The locomotive's mechanical transmission consists of a single, frame-mounted traction motor powering a jackshaft drive via a reduction gear; the jackshaft drives all three driving axles via connecting rod and coupling rods. The locomotive is unusual in that most other English Electric diesel shunters (e.g. British Rail Class D3/6) have two axle-hung traction motors.

The locomotive has an inner main frame similar to steam engine practice, with the axles supported by springs attached to the frame by tensioned rods, the centre axle had 0.5 in side play. The jackshaft is mounted in horn guides with the reduction gear totally enclosed on the left side of the locomotive.

===Auxiliaries===
An 80-volt battery is used to energise the main generator, as well as powering the electric control system and lights, and is also used to start the engine with the generator in motor mode. The battery is automatically charged when the engine is idling. An air compressor is powered via a belt drive from the generator. Compressed air operates the Westinghouse double-wheel tread brakes, as well as the sanding equipment and the whistle.

==History and numbering==
Initially 20 of the type were ordered on Lot 141 with a number of the new design put into operation at Toton Sidings by mid 1939. An order for a further 20 units was placed on Lot 156 in 1939. These forty locomotives were given LMS numbers 7080–7119.

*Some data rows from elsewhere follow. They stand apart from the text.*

(** [Segment.perpendicular]: the guard only covers [A.y == B.y]. *)
Definition seg_perpendicular (s : Segment) (p : Point) : result Line :=
  let denom := py (sA s) - py (sB s) in
  if Qeq_bool denom 0 then Ok (vline (px p))
  else let* g := gradient (sA s) (sB s) in
       let* m := div (-1) g in
       Ok (from_point_slope_form p m).

(** [Segment.perpendicular_bisector]. *)
Definition perpendicular_bisector (s : Segment) : result Line :=
  let* m := seg_midpoint s in seg_perpendicular s m.

(** ** Polygon, as its ordered list of vertices [unpack(self)] *)

Definition Polygon := list Point.

(** [Polygon.segments]: [map(Segment, points, points[1:] + points)]. *)
Definition segments (pts : Polygon) : list Segment :=
  zipWith mkSegment pts (tl pts ++ pts).

(** [Polygon.perpendicular_bisectors]. *)
Definition perpendicular_bisectors (pts : Polygon) : result (list Line) :=
  mapM perpendicular_bisector (segments pts).

(** [Polygon.perpendicular_heights]:
    [[s.perpendicular(p) for p, s in zip(points, segments[1:] + segments)]]. *)
Definition perpendicular_heights (pts : Polygon) : result (list Line) :=
  let segs := segments pts in
  mapM (fun ps => seg_perpendicular (snd ps) (fst ps))
       (zipWith pair pts (tl segs ++ segs)).

(** [Polygon.centroid]. *)
Definition centroid (pts : Polygon) : result Point := midpoint pts.

(** [a, b = xs[:2]; return a & b]. *)
Definition intersect_first_two (ls : list Line) : result isect :=
  match ls with
  | l1 :: l2 :: _ => intersect l1 l2
  | _ => Err ValueError
  end.

(** [Polygon.circumcenter]. *)
Definition circumcenter (pts : Polygon) : result isect :=
  if Nat.eqb (length pts) 3 then
    let* bs := perpendicular_bisectors pts in intersect_first_two bs
  else Err AssertionError.

(** [Polygon.orthocenter]. *)
Definition orthocenter (pts : Polygon) : result isect :=
  if Nat.eqb (length pts) 3 then
    let* hs := perpendicular_heights pts in intersect_first_two hs
  else Err AssertionError.

(** [Polygon.euler]: [Line.from_points(self.circumcenter(), self.centroid())].
    A [Line] passed to [from_points] fails to unpack into [(px, py)]
    ([ValueError]); [None] has no attribute [x] ([AttributeError]). *)
Definition euler (pts : Polygon) : result Line :=
  if Nat.eqb (length pts) 3 then
    let* c := circumcenter pts in
    let* g := centroid pts in
    match c with
    | IPoint o => from_points o g
    | ILine _ => Err ValueError
    | INone => Err AttributeError
    end
  else Err AssertionError.
(** * Mask R-CNN inference wrapper: result assembly, input validation and
      anchor cache of [src/detector/vehicle/mask_rcnn/mrcnn.py]

    The development embeds the Python class [MaskRCNN] shallowly.

    - numpy arrays of rows are lists of rows; a shape tuple is a [list nat];
    - array entries are exact rationals [Q]: rounding, overflow, infinities
      and NaN of the floating point arrays are outside the model (numpy's
      division by zero gives inf/NaN where [Qdiv] gives 0);
    - a Python exception is a [Raise] result; attribute state of the detector
      object is threaded explicitly;
    - the helpers imported from [.utils], [.graphs] and [.layers] are not part
      of the file: they are the fields of the interface [Utils]. *)

From Stdlib Require Import QArith ZArith List String Bool Lia Lqa.
From stdpp Require Import gmap list.

Close Scope Q_scope.
Open Scope nat_scope.

(** ** Exceptions and fallible results *)

Inductive exn : Type :=
| AssertionError (msg : string)
| Exception (msg : string)
| ValueError
| IndexError
| KeyError.

Inductive result (A : Type) : Type :=
| Ok (a : A)
| Raise (e : exn).
Arguments Ok {A} a.
Arguments Raise {A} e.

#[global] Instance result_ret : MRet result := fun A a => Ok a.
#[global] Instance result_bind : MBind result := fun A B f m =>
  match m with
  | Ok a => f a
  | Raise e => Raise e
  end.

(** [l[i]] on a Python list or along the first axis of an array, for an index
    that is known to be non-negative. *)
Definition getitem {A} (l : list A) (i : nat) : result A :=
  match l !! i with
  | Some x => Ok x
  | None => Raise IndexError
  end.

(** ** numpy helpers *)

Module Np.

(** [np.where(cond)[0]]: the ascending indices of the rows satisfying
    [cond]. *)
Fixpoint where_from {A} (p : A -> bool) (i : nat) (l : list A) : list nat :=
  match l with
  | [] => []
  | x :: l' =>
      if p x then i :: where_from p (S i) l' else where_from p (S i) l'
  end.

Definition where_ {A} (p : A -> bool) (l : list A) : list nat :=
  where_from p 0 l.

Fixpoint delete_from {A} (i : nat) (l : list A) (ix : list nat) : list A :=
  match l with
  | [] => []
  | x :: l' =>
      if existsb (Nat.eqb i) ix
      then delete_from (S i) l' ix
      else x :: delete_from (S i) l' ix
  end.

(** [np.delete(arr, ix, axis=0)] for an index array of non-negative
    indices: an index past the end raises. *)
Definition delete {A} (l : list A) (ix : list nat) : result (list A) :=
  if forallb (fun i => i <? length l) ix
  then Ok (delete_from 0 l ix)
  else Raise IndexError.

(** Integer indexing along an axis of extent [len]: negative indices count
    from the end. *)
Definition index (len : nat) (i : Z) : result nat :=
  if ((0 <=? i) && (i <? Z.of_nat len))%Z then Ok (Z.to_nat i)
  else if ((- Z.of_nat len <=? i) && (i <? 0))%Z
       then Ok (Z.to_nat (i + Z.of_nat len))
       else Raise IndexError.

(** [x.astype(np.int32)] on a float entry: truncation toward zero. *)
Definition astype_int32 (q : Q) : Z := Z.quot (Qnum q) (Z.pos (Qden q)).

End Np.

(** ** Boxes and detection rows *)

(** A row [(y1, x1, y2, x2)]. *)
Record box : Type := Box { y1 : Q; x1 : Q; y2 : Q; x2 : Q }.

(** A row [(y1, x1, y2, x2, class_id, score)] of the detections tensor. *)
Record detection : Type :=
  Detection { det_box : box; det_class_id : Q; det_score : Q }.

Definition box_sub (a b : box) : box :=
  Box (y1 a - y1 b)%Q (x1 a - x1 b)%Q (y2 a - y2 b)%Q (x2 a - x2 b)%Q.

(** [np.divide] on rows.  The quotient is the code's for a divisor that is
    not zero; on a zero divisor numpy gives inf or nan where [Qdiv] gives 0,
    so what is proved of the quotient is proved for windows that have an
    extent ([window_has_extent] below). *)
Definition box_divide (a b : box) : box :=
  Box (y1 a / y1 b)%Q (x1 a / x1 b)%Q (y2 a / y2 b)%Q (x2 a / x2 b)%Q.

(** [(boxes[:, 2] - boxes[:, 0]) * (boxes[:, 3] - boxes[:, 1])] *)
Definition box_area (b : box) : Q := ((y2 b - y1 b) * (x2 b - x1 b))%Q.

Definition zero_area (b : box) : bool := Qle_bool (box_area b) 0.

Definition is_padding (d : detection) : bool := Qeq_bool (det_class_id d) 0.

(** ** Configuration and external collaborators *)

(** The attributes of the configuration object that the class reads. *)
Record Config : Type :=
  { IMAGE_SHAPE : list Z;
    IMAGE_MIN_DIM : Z;
    IMAGE_MIN_SCALE : Q;
    IMAGE_MAX_DIM : Z;
    IMAGE_RESIZE_MODE : string;
    NUM_CLASSES : nat;
    BATCH_SIZE : nat;
    RPN_ANCHOR_SCALES : list Q;
    RPN_ANCHOR_RATIOS : list Q;
    BACKBONE_STRIDES : list Z;
    RPN_ANCHOR_STRIDE : Z }.

(** What [mrcnn.py] imports from [.utils], [.graphs], [.layers] and Keras.
    None of it is defined in the file, so the class is verified against
    this interface.  [norm_boxes] and [denorm_boxes] are the row functions of
    the vectorised helpers; [build_graph] stands for the Keras graph that
    [build] assembles after its size check and [predict] for
    [keras_model.predict], of which only the detections and the raw masks
    are used. *)
Class Utils : Type :=
  { image : Type;
    shape : image -> list nat;
    raw_mask : Type;
    full_mask : Type;
    mask_shape : full_mask -> list nat;
    image_meta : Type;
    meta_shape : image_meta -> list nat;
    padding : Type;
    crop : Type;
    backbone_shapes : Type;
    keras_model : Type;
    resize_image :
      image -> Z -> Q -> Z -> string -> image * box * Q * padding * crop;
    mold_image : image -> Config -> image;
    compose_image_meta :
      Z -> list nat -> list nat -> box -> Q -> list Z -> image_meta;
    norm_boxes : box -> list nat -> box;
    denorm_boxes : box -> list nat -> box;
    unmold_mask : raw_mask -> box -> list nat -> full_mask;
    compute_backbone_shapes : Config -> list nat -> backbone_shapes;
    generate_pyramid_anchors :
      list Q -> list Q -> backbone_shapes -> list Z -> Z -> list box;
    build_graph : Config -> keras_model;
    predict :
      keras_model -> list image -> list image_meta -> list (list box) ->
      list (list detection) * list (list (list raw_mask)) }.

(** [np.stack(arrays)] along a new first axis: the arrays must be at least
    one and of one shape. *)
Definition np_stack {A} (shape_of : A -> list nat) (arrays : list A)
  : result (list A) :=
  match arrays with
  | [] => Raise ValueError
  | a :: rest =>
      if forallb (fun b => bool_decide (shape_of b = shape_of a)) rest
      then Ok arrays
      else Raise ValueError
  end.

(** [assert cond, msg], with assertions enabled (the interpreter is not run
    with [-O]). *)
Definition assert_ (cond : bool) (msg : string) : result unit :=
  if cond then Ok tt else Raise (AssertionError msg).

Ten (7100–7109) were loaned to the War Department in 1941, and sold to the WD the following year. All ten survived the war; six were then sold to Egyptian Railways and four to Italian State Railways (Ferrovie dello Stato—FS) where they were matriculated as Class Ne.700.

The other 30 stayed remained in Britain and later became British Railways numbers 12003–12032. One, 12030 was withdrawn in 1964, with the remainder withdrawn during 1966/67, before TOPS classes were allocated.

==Preservation==
Although none of the Egyptian locomotives survive, one British-Italian example - 700.001 (formerly LMS No. 7103) is preserved. 700.001 was sold to industry in 1984 and preserved later on, and is on display at the Museo Ferroviario Piemontese. Another locomotive, 700.003 (ex LMS No.7106), is still in active service with Trasporto Ferroviario Toscano and regularly operates within the Arezzo province.